- [WORK ORDER]
Using the listing below, print the line that contains "filter p (stable_sort" and each line after it, exactly as shown, through the final one.

- [SOURCE MATERIAL]
┏━━
Lemma outlier_group_within_spec_witness :
  exists col : Series Q,
    In col (firstn 5 (numeric_cols Samples.with_outlier)) /\
    Outlier.column (Outlier.mk "spend" 1 (200 # 10) (Some 100%Q) (Some 100%Q)
                               (Fin (14 # 2)) (Fin (-2 # 2))) = s_name col.
Proof.
  destruct (outlier_group_within_spec Reference.runtime Samples.with_outlier
              (Outlier.mk "spend" 1 (200 # 10) (Some 100%Q) (Some 100%Q)
                          (Fin (14 # 2)) (Fin (-2 # 2))))
    as (col & Hcol & Hname & _).
  - vm_compute. left. reflexivity.
  - exists col. split; assumption.
Defined.

(** ** CorrelationAnalyzer *)

Lemma In_pairs {A : Type} (a b : A) (l : list A) :
  In (a, b) (pairs l) -> In a l /\ In b l.
Proof.
  induction l as [| x l IH]; simpl; [tauto |].
  intros H. apply in_app_or in H. destruct H as [H | H].
  - apply in_map_iff in H. destruct H as (y & E & Hy).
    injection E as <- <-. auto.
  - destruct (IH H). auto.
Qed.

Lemma flt_asym (x y : pyfloat) : flt x y = true -> flt y x = false.
Proof.
  destruct x as [a | | |], y as [b | | |]; simpl; try congruence.
  rewrite Qltb_lt, Qltb_ge. intros H. lra.
Qed.

Lemma fle_of_not_flt (x y : pyfloat) :
  x <> NaN -> y <> NaN -> flt x y = false -> fle y x = true.
Proof.
  destruct x as [a | | |], y as [b | | |]; simpl; try congruence.
  intros _ _. rewrite Qltb_ge, Qleb_le. tauto.
Qed.

Lemma fge_half_not_nan (x : pyfloat) : fge x (Fin (1 # 2)) = true -> x <> NaN.
Proof. destruct x; simpl; congruence. Qed.

Lemma py_round_3_abs_ge_half (rt : Runtime) (operands : list Q) (q : Q) :
  (1 # 2 <= Qabs q)%Q -> (1 # 2 <= Qabs (py_round rt operands q 3))%Q.
Proof.
  intros H.
  change (py_round rt operands q 3)
    with (Qmake (round_nearest (round_tie_up rt operands q 3) (q * inject_Z 1000)) 1000).
  destruct (Qlt_le_dec q 0) as [Hneg | Hpos].
  - rewrite Qabs_neg in H by lra.
    assert (Hr : round_nearest (round_tie_up rt operands q 3) (q * inject_Z 1000) <= -500).
    { apply round_nearest_le.
      change (inject_Z (-500)) with (-500 # 1)%Q.
      change (inject_Z 1000) with (1000 # 1)%Q. lra. }
    rewrite Qabs_neg; unfold Qle, Qopp; simpl; lia.
  - rewrite Qabs_pos in H by lra.
    assert (Hr : 500 <= round_nearest (round_tie_up rt operands q 3) (q * inject_Z 1000)).
    { apply round_nearest_ge.
      change (inject_Z 500) with (500 # 1)%Q.
      change (inject_Z 1000) with (1000 # 1)%Q. lra. }
    rewrite Qabs_pos; unfold Qle; simpl; lia.
Qed.

Lemma fround_3_abs_ge_half (rt : Runtime) (r : pyfloat) :
  fge (fabs r) (Fin (1 # 2)) = true ->
  fge (fabs (fround rt r 3)) (Fin (1 # 2)) = true.
Proof.
  destruct r as [q | | |]; simpl; try congruence.
  rewrite !Qleb_le. apply py_round_3_abs_ge_half.
Qed.

Lemma correlation_of_pair_reports (rt : Runtime) (df : DataFrame)
    (col1 col2 : Series Q) (c : Correlation.t) :
  In col1 (numeric_cols df) -> In col2 (numeric_cols df) ->
  In c (correlation_of_pair rt (col1, col2)) ->
  reports_pair rt df c.
Proof.
  intros H1 H2. unfold correlation_of_pair.
  destruct (fge (fabs (pearson rt (s_vals col1) (s_vals col2))) (Fin (1 # 2))) eqn:Hge;
    [| simpl; tauto].
  intros [<- | []]. exists col1, col2. unfold corr_key. simpl.
  repeat split; try assumption.
  now apply fround_3_abs_ge_half.
Qed.

Lemma sort_desc_sorted {A : Type} (key : A -> pyfloat) (l : list A) :
  Forall (fun a => key a <> NaN) l ->
  Sorted (fun a b => fle (key b) (key a) = true) (sort_desc key l).
Proof.
  intros Hk. unfold sort_desc.
  apply (Sorted_weaken
           (in_order (fun y x => flt (key x) (key y)))
           (fun a b => fle (key b) (key a) = true)
           (fun a => key a <> NaN)).
  - intros a b Ha Hb Hab. unfold in_order in Hab. now apply fle_of_not_flt.
  - rewrite Forall_forall in *. intros x Hx. apply Hk.
    exact (proj1 (stable_sort_In _ x l) Hx).
  - apply stable_sort_sorted. intros x y. apply flt_asym.
Qed.

Lemma insert_by_filter {A : Type} (before : A -> A -> bool) (p : A -> bool)
    (x : A) (l : list A) :
  (forall a b, p a = true -> p b = true -> before a b = false) ->
  filter p (insert_by before x l) = filter p (x :: l).
Proof.
  intros Hp. induction l as [| y l IH]; [reflexivity |].
  simpl insert_by. destruct (before y x) eqn:E; [| reflexivity].
  simpl in *. rewrite IH.
  destruct (p x) eqn:Ex; destruct (p y) eqn:Ey; try reflexivity.
  rewrite (Hp y x Ey Ex) in E. discriminate E.
Qed.

Lemma stable_sort_filter {A : Type} (before : A -> A -> bool) (p : A -> bool)
    (l : list A) :
  (forall a b, p a = true -> p b = true -> before a b = false) ->
  filter p (stable_sort before l) = filter p l.
Proof.
  intros Hp. induction l as [| x l IH]; [reflexivity |].
  change (stable_sort before (x :: l)) with (insert_by before x (stable_sort before l)).
  rewrite (insert_by_filter before p x _ Hp). simpl. now rewrite IH.
Qed.

Lemma flt_of_fle (x y : pyfloat) : fle y x = true -> flt x y = false.
Proof.
  destruct x as [a | | |], y as [b | | |]; simpl; try congruence.
  unfold Qleb, Qltb. rewrite <- (Qcompare_antisym a b).
  destruct (Qcompare a b); simpl; congruence.
Qed.

Lemma fle_chain (x y z : pyfloat) :
  fle x y = true -> fle y z = true -> fle x z = true.
Proof.
  destruct x as [a | | |], y as [b | | |], z as [c | | |]; simpl; try congruence.
  rewrite !Qleb_le. intros. lra.
Qed.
┗━━
- [RESPONSE TO THIS TASK]
  filter p (stable_sort before l) = filter p l.
Proof.
  intros Hp. induction l as [| x l IH]; [reflexivity |].
  change (stable_sort before (x :: l)) with (insert_by before x (stable_sort before l)).
  rewrite (insert_by_filter before p x _ Hp). simpl. now rewrite IH.
Qed.

Lemma flt_of_fle (x y : pyfloat) : fle y x = true -> flt x y = false.
Proof.
  destruct x as [a | | |], y as [b | | |]; simpl; try congruence.
  unfold Qleb, Qltb. rewrite <- (Qcompare_antisym a b).
  destruct (Qcompare a b); simpl; congruence.
Qed.

Lemma fle_chain (x y z : pyfloat) :
  fle x y = true -> fle y z = true -> fle x z = true.
Proof.
  destruct x as [a | | |], y as [b | | |], z as [c | | |]; simpl; try congruence.
  rewrite !Qleb_le. intros. lra.
Qed.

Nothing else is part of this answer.